### [Collected data entries]
+ + +
(** X7. With a font whose measured widths are not negative, every placed
    word has its right edge [x] at or left of the right margin, and a word
    no wider than a full line ([canvas.width - 2 * PADDING]) has its left
    edge [x - width] at or right of the left padding: only a word wider than
    the line can cross the margin. *)
Theorem layout_within_margins (measureText : jsstring -> Q) (es : list ViewElement) :
  (forall s, 0 <= measureText s) ->
  forall l, In l (wordLayouts (layout measureText es)) ->
    x l <= canvas_width - PADDING /\
    (width l <= canvas_width - PADDING - PADDING -> PADDING <= x l - width l).
Proof.
  intros NN. apply Forall_forall. unfold layout.
  apply layoutElements_margins; [exact NN | apply Qle_refl | constructor].
Qed.

Lemma layout_within_margins_witness :
  let measureText := fun s : jsstring => inject_Z (JSString.length s) * 700 in
  let es := [ViewElementWord (mkWordTiming (js "a") 0 1) 0;
             ViewElementWhitespace (js " ");
             ViewElementWord (mkWordTiming (js "bc") 1 2) 1] in
  (forall s, 0 <= measureText s) /\
  forall l, In l (wordLayouts (layout measureText es)) ->
    x l <= canvas_width - PADDING /\
    (width l <= canvas_width - PADDING - PADDING -> PADDING <= x l - width l).
Proof.
  cbv zeta.
  assert (NN : forall s : jsstring, 0 <= inject_Z (JSString.length s) * 700).
  { intros s. apply Qmult_le_0_compat; [|discriminate].
    change 0 with (inject_Z 0). rewrite <- Zle_Qle. apply length_nonneg. }
  split; [exact NN|].
  apply (layout_within_margins (fun s => inject_Z (JSString.length s) * 700) _ NN).
Defined.

Local Close Scope Q_scope.

Local Open Scope Q_scope.

Lemma Math_max_cases (a b : Q) :
  a <= Math_max a b /\ b <= Math_max a b /\ (Math_max a b = a \/ Math_max a b = b).
Proof.
  unfold Math_max. destruct (Qltb a b) eqn:E;
    [apply Qltb_lt in E | apply Qltb_ge in E]; repeat split; auto; lra.
Qed.

(** [Math.max(...ys)] is one of the values and none is larger. *)
Lemma maxY_spec (rest : list CanvasLayout) :
  forall first,
    (forall l, In l (first :: rest) -> y l <= maxY first rest) /\
    (exists l, In l (first :: rest) /\ maxY first rest = y l).
Proof.
  unfold maxY.
  assert (G : forall m,
             m <= fold_left (fun m l => Math_max m (y l)) rest m /\
             (forall l, In l rest -> y l <= fold_left (fun m l => Math_max m (y l)) rest m) /\
             (fold_left (fun m l => Math_max m (y l)) rest m = m \/
              exists l, In l rest /\ fold_left (fun m l => Math_max m (y l)) rest m = y l)).
  { induction rest as [|a rest IH]; intros m; cbn [fold_left].
    - split; [apply Qle_refl|]. split; [intros l []|]. left. reflexivity.
    - destruct (IH (Math_max m (y a))) as (L & U & E).
      destruct (Math_max_cases m (y a)) as (Lm & La & C).
      split; [lra|]. split.
      + intros l [<-|Hl]; [lra | apply U; exact Hl].
      + destruct E as [E|(l & Hl & E)].
        * destruct C as [C|C]; rewrite E, C; [left; reflexivity|].
          right. exists a. split; [left; reflexivity | reflexivity].
        * right. exists l. split; [right; exact Hl | exact E]. }
  intros first. destruct (G (y first)) as (L & U & E). split.
  - intros l [<-|Hl]; [exact L | apply U; exact Hl].
  - destruct E as [E|(l & Hl & E)].
    + exists first. split; [left; reflexivity | exact E].
    + exists l. split; [right; exact Hl | exact E].
Qed.

Lemma layoutChars_currentY (measureText : jsstring -> Q) (chars : list jsstring) :
  forall st, currentY st <= currentY (fold_left (layoutChar measureText) chars st).
Proof.
  induction chars as [|ch chars IH]; intros st; [apply Qle_refl|].
  cbn [fold_left]. eapply Qle_trans; [|apply IH]. unfold layoutChar.
  destruct (JSString.eqb ch [10%N]); cbn [currentY];
    [unfold LINE_HEIGHT, FONT_SIZE; lra|].
  destruct (Qltb (currentX st - measureText ch) PADDING); cbn [currentY];
    unfold LINE_HEIGHT, FONT_SIZE; lra.
Qed.

(** The vertical cursor never moves up, and no word is placed below it. *)
Lemma layoutElements_lines (measureText : jsstring -> Q) (es : list ViewElement) :
  forall st,
    Forall (fun l => y l <= currentY st) (wordLayouts st) ->
    (forall prev a, wordLayouts st = prev ++ [a] -> Forall (fun l => y l <= y a) prev) ->
    let st' := fold_left (layoutElement measureText) es st in
    Forall (fun l => y l <= currentY st') (wordLayouts st') /\
    (forall prev a, wordLayouts st' = prev ++ [a] -> Forall (fun l => y l <= y a) prev).
Proof.
  induction es as [|[t i|content] es IH]; intros st B S; cbn [fold_left].
  - split; assumption.
  - apply IH; cbn [layoutElement];
      destruct (Qltb (currentX st - measureText (word t)) PADDING);
      cbn [currentX wordLayouts currentY].
    + apply Forall_app. split; [|constructor; [apply Qle_refl | constructor]].
      eapply Forall_impl; [|exact B]. cbv beta. intros l Hl.
      unfold LINE_HEIGHT, FONT_SIZE; lra.
    + apply Forall_app. split; [exact B|].
      constructor; [apply Qle_refl | constructor].
    + intros prev a E. apply app_inj_tail in E. destruct E as [<- <-]. cbn [y].
      eapply Forall_impl; [|exact B]. cbv beta. intros l Hl.
      unfold LINE_HEIGHT, FONT_SIZE; lra.
    + intros prev a E. apply app_inj_tail in E. destruct E as [<- <-]. cbn [y].
      exact B.
  - apply IH; cbn [layoutElement]; rewrite layoutChars_wordLayouts; [|exact S].
    eapply Forall_impl; [|exact B]. cbv beta. intros l Hl.
    eapply Qle_trans; [exact Hl | apply layoutChars_currentY].
Qed.

(** X8. Words are placed line after line: no word lies lower than the last
    word placed, so the total text height, computed as the largest [y] plus
    the padding, is the [y] of the last word plus the padding; with no word
    at all it is the padding alone. *)
Theorem layout_totalTextHeight (measureText : jsstring -> Q) (es : list ViewElement) :
  (wordLayouts (layout measureText es) = [] ->
   totalTextHeight (wordLayouts (layout measureText es)) == PADDING) /\
  (forall prev a,
     wordLayouts (layout measureText es) = prev ++ [a] ->
     Forall (fun l => y l <= y a) prev /\
     totalTextHeight (wordLayouts (layout measureText es)) == y a + PADDING).
Proof.
  split.
  - intros ->. reflexivity.
  - intros prev a E.
    destruct (layoutElements_lines measureText es
                (mkLayoutState [] (canvas_width - PADDING) (PADDING + FONT_SIZE))
                (Forall_nil _)
                ltac:(intros p b H; destruct p; discriminate H)) as [_ S].
    fold (layout measureText es) in S. specialize (S prev a E).
    split; [exact S|].
    rewrite E. unfold totalTextHeight.
    destruct (prev ++ [a]) as [|first rest] eqn:L; [destruct prev; discriminate L|].
    destruct (maxY_spec rest first) as [U (l & Hl & M)].
    assert (Ha : In a (first :: rest))
      by (rewrite <- L; apply in_or_app; right; left; reflexivity).
    assert (Hy : y l <= y a).
    { rewrite <- L in Hl. apply in_app_or in Hl. destruct Hl as [Hl|[<-|[]]].
      - exact (proj1 (Forall_forall _ _) S l Hl).
      - apply Qle_refl. }
    pose proof (U a Ha) as Ua. rewrite M in *.
    apply Qplus_inj_r. apply Qle_antisym; assumption.
Qed.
+ + +
### [Assignment]
Scan the entries and show every line in which the word "than" is found.

### [Completed exercise]
    no wider than a full line ([canvas.width - 2 * PADDING]) has its left
    edge [x - width] at or right of the left padding: only a word wider than
(** X8. Words are placed line after line: no word lies lower than the last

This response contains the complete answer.